--- Exercise directions ---
Search the data below for the string "loop" and copy all lines where it shows up.

--- The records ---
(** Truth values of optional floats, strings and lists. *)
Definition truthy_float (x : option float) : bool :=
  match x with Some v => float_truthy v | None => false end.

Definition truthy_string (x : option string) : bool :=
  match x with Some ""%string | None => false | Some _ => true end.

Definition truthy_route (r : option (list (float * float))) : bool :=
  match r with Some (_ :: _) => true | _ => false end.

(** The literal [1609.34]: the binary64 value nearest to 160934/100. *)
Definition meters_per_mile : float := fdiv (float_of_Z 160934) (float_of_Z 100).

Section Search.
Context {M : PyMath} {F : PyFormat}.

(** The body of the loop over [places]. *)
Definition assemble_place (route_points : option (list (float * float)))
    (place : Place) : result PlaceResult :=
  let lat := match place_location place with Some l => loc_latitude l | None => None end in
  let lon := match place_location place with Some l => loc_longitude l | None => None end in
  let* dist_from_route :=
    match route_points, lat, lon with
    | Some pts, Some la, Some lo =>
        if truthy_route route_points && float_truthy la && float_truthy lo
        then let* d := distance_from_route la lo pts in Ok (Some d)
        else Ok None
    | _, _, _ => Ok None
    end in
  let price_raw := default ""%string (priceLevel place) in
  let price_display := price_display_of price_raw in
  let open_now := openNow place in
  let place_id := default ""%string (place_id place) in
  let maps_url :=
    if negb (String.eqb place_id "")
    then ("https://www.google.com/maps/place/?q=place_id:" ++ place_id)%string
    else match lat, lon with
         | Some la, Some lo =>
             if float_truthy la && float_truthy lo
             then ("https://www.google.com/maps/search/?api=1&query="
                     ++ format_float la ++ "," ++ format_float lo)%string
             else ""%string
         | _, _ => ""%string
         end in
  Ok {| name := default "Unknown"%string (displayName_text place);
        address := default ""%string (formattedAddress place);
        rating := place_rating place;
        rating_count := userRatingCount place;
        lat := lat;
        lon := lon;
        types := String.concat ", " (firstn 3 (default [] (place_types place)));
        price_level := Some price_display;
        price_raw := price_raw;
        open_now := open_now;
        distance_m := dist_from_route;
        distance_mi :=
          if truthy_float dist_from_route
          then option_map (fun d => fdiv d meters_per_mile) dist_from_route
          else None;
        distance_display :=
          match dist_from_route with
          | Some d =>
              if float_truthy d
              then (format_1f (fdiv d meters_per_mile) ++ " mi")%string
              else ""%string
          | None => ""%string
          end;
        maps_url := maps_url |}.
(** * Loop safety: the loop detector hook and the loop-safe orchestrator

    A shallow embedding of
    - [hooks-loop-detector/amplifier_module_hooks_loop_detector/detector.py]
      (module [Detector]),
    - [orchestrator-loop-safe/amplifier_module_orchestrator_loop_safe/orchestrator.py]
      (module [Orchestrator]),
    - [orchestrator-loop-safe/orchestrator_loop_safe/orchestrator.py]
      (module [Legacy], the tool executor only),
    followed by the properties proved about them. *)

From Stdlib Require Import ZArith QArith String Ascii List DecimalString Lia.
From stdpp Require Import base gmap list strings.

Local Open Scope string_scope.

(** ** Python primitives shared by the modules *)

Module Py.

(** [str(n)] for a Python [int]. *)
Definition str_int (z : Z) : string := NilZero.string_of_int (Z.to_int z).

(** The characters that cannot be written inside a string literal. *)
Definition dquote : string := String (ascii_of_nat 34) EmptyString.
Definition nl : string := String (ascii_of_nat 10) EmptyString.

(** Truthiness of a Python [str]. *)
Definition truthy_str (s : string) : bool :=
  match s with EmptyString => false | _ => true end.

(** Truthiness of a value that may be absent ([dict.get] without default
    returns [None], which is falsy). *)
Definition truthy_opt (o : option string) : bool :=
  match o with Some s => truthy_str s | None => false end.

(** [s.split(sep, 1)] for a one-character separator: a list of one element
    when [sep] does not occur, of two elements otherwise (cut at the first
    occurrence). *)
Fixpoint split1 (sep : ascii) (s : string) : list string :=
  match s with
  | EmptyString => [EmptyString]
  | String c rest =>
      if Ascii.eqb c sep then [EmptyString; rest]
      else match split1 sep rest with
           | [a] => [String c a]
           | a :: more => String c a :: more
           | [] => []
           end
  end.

--- Completed task ---
(** The body of the loop over [places]. *)
(** * Loop safety: the loop detector hook and the loop-safe orchestrator
    - [hooks-loop-detector/amplifier_module_hooks_loop_detector/detector.py]
    - [orchestrator-loop-safe/amplifier_module_orchestrator_loop_safe/orchestrator.py]
    - [orchestrator-loop-safe/orchestrator_loop_safe/orchestrator.py]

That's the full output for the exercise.